- _TASK DESCRIPTION_
Locate the line that contains "(** * TOTP-JS: a" in the entries below, then repeat it and every following line through the line that contains "[verifyTOTP] and [generateTOTPURI];", exactly, and no others.

<<<<

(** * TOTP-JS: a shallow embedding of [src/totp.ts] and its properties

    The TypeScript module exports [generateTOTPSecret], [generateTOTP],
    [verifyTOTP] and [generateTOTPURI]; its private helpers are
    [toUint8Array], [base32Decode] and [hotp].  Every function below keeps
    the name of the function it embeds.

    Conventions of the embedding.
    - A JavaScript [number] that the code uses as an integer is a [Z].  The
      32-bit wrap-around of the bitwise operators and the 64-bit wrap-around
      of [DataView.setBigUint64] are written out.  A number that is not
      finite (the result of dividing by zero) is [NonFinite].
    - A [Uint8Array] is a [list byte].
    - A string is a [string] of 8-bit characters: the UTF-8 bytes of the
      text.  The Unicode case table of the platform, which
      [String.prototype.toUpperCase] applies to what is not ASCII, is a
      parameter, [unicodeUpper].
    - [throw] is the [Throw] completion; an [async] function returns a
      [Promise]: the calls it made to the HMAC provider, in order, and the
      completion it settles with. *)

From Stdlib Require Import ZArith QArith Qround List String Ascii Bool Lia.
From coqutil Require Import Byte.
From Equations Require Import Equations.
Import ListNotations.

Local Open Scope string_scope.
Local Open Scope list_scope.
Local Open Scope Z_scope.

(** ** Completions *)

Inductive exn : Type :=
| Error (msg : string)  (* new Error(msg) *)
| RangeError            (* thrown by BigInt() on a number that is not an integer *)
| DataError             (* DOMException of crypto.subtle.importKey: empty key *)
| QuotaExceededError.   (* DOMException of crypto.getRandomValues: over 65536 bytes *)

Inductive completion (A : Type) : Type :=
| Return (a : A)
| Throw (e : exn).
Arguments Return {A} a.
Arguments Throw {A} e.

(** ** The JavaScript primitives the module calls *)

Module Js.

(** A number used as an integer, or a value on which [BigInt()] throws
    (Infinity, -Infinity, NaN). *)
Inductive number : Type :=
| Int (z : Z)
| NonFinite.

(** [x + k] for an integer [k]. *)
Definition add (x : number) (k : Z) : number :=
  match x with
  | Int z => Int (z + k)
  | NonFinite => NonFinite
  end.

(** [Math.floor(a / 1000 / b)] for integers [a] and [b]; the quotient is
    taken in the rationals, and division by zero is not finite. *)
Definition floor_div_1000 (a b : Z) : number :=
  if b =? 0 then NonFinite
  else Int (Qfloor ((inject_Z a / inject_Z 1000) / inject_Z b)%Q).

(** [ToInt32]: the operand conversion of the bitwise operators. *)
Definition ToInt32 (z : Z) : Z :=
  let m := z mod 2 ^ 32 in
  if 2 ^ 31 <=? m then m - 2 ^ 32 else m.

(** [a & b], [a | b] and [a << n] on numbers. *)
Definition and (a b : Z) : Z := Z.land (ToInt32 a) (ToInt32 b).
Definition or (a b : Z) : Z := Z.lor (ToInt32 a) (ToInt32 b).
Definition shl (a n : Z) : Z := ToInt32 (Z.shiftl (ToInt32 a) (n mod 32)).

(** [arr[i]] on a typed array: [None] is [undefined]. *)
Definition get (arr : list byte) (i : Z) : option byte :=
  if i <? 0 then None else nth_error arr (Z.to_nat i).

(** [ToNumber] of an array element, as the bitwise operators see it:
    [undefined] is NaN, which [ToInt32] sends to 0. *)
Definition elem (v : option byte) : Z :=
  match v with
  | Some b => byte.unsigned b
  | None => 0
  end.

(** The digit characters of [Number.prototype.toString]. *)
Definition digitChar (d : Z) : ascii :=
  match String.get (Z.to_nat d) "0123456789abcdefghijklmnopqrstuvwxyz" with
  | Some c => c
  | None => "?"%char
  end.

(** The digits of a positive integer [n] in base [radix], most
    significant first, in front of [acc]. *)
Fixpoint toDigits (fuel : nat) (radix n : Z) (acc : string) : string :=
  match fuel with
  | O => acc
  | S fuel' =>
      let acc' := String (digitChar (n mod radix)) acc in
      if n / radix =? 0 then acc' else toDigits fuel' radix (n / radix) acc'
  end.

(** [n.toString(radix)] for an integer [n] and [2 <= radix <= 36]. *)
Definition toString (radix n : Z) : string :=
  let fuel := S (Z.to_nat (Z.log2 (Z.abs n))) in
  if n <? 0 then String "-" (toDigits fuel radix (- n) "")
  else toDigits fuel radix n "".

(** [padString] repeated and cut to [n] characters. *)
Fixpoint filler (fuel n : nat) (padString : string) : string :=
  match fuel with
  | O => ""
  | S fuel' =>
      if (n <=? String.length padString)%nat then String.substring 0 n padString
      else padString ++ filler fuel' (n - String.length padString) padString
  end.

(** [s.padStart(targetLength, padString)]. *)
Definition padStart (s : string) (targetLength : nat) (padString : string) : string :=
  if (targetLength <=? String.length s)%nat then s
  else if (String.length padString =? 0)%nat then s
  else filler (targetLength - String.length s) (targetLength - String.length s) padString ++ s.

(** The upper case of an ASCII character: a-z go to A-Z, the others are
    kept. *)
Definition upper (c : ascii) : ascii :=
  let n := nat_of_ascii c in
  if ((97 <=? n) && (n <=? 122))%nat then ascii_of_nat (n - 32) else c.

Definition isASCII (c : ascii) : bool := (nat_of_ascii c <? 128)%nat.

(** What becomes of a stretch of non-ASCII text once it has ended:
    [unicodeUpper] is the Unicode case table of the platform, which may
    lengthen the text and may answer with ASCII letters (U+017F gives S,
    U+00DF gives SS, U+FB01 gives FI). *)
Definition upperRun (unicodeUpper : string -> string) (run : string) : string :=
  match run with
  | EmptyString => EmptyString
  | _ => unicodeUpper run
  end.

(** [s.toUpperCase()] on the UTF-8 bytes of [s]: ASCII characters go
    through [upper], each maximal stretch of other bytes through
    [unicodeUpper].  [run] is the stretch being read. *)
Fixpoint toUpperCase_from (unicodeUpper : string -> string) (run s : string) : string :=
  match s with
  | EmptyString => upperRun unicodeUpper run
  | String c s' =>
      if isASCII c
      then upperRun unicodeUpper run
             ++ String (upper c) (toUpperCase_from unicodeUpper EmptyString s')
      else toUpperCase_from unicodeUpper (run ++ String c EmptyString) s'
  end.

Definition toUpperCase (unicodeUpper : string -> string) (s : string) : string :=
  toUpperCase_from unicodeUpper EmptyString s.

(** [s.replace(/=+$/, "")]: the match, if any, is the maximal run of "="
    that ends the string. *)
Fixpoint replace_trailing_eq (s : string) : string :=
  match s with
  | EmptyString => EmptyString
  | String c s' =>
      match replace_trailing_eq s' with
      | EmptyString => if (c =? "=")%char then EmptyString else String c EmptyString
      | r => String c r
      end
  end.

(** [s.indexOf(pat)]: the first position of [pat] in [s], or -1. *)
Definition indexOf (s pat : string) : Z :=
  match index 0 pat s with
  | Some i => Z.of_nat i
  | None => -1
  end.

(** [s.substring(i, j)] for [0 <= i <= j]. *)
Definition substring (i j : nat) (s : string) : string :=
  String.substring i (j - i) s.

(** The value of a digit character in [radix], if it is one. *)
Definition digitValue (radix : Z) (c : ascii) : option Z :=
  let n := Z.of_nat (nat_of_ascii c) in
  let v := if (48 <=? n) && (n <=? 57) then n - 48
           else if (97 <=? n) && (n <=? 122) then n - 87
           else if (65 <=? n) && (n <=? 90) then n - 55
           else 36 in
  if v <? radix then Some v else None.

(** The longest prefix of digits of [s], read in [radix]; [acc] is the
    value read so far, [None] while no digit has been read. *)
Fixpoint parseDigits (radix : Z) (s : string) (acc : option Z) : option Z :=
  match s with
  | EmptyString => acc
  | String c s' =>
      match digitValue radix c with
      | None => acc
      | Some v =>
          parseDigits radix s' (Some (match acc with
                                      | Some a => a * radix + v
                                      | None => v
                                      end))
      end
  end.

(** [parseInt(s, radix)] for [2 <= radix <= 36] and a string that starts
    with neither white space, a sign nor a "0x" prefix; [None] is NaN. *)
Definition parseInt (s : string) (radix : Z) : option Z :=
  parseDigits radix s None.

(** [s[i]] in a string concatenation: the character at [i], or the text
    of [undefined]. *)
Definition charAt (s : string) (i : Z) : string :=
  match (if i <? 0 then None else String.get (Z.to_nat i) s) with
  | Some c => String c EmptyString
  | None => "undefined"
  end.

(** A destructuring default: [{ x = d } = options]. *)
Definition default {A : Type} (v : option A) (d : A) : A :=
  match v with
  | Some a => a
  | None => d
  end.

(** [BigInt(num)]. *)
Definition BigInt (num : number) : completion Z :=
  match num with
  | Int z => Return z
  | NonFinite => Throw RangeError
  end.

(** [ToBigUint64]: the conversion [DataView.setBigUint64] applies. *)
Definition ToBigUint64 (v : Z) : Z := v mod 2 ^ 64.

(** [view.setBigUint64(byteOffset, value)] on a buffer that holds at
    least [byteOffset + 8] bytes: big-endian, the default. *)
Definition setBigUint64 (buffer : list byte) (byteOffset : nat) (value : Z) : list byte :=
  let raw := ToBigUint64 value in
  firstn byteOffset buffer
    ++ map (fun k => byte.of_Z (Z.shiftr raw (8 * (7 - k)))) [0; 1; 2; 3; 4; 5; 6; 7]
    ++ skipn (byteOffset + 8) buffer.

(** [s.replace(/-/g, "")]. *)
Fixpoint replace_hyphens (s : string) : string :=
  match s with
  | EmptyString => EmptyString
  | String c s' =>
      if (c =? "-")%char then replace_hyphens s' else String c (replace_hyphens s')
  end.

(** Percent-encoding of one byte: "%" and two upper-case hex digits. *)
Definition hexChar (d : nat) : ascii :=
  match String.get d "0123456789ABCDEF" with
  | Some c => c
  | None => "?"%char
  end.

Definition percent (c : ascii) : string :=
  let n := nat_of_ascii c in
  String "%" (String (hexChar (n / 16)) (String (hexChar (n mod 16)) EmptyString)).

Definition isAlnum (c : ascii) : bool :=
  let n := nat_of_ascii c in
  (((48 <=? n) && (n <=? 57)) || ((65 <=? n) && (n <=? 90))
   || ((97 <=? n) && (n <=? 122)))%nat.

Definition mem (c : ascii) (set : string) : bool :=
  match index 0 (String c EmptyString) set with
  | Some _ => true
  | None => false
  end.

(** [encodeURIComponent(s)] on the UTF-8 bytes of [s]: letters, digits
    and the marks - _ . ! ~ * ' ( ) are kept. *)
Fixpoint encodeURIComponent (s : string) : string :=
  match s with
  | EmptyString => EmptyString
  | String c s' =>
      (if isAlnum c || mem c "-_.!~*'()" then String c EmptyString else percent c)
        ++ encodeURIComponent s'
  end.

>>>>
<<<<

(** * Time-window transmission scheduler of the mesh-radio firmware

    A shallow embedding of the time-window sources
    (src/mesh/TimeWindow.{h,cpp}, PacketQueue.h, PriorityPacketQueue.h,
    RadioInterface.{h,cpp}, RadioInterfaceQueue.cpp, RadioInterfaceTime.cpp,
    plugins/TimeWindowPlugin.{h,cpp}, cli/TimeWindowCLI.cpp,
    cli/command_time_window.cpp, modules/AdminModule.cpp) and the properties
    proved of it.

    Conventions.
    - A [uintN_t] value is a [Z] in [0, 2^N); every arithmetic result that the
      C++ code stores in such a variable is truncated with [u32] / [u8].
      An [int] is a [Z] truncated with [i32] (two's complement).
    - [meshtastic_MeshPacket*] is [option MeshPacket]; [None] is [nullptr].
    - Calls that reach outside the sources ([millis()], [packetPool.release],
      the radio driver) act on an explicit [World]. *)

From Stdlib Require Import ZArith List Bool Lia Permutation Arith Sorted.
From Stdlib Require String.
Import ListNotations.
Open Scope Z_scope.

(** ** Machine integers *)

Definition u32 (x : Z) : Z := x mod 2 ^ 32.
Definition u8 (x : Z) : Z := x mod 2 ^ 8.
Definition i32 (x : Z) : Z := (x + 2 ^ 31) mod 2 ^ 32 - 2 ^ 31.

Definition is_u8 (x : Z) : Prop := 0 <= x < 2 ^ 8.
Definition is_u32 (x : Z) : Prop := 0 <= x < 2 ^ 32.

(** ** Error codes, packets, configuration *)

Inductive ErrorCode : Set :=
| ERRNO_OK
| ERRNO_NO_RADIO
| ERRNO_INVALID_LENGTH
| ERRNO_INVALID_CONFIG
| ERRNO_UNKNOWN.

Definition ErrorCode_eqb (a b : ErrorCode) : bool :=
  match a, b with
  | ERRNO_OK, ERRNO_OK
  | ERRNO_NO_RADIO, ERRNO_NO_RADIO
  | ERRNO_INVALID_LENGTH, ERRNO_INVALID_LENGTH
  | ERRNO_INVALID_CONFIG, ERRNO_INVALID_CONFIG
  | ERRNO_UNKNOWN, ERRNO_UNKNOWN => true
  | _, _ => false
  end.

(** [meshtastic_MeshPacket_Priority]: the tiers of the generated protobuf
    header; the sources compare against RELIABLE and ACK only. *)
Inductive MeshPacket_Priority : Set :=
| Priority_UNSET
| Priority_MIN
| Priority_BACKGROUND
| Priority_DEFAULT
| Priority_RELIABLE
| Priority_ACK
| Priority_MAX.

>>>>

- _SOLVED EXERCISE_
(** * TOTP-JS: a shallow embedding of [src/totp.ts] and its properties

    The TypeScript module exports [generateTOTPSecret], [generateTOTP],
    [verifyTOTP] and [generateTOTPURI]; its private helpers are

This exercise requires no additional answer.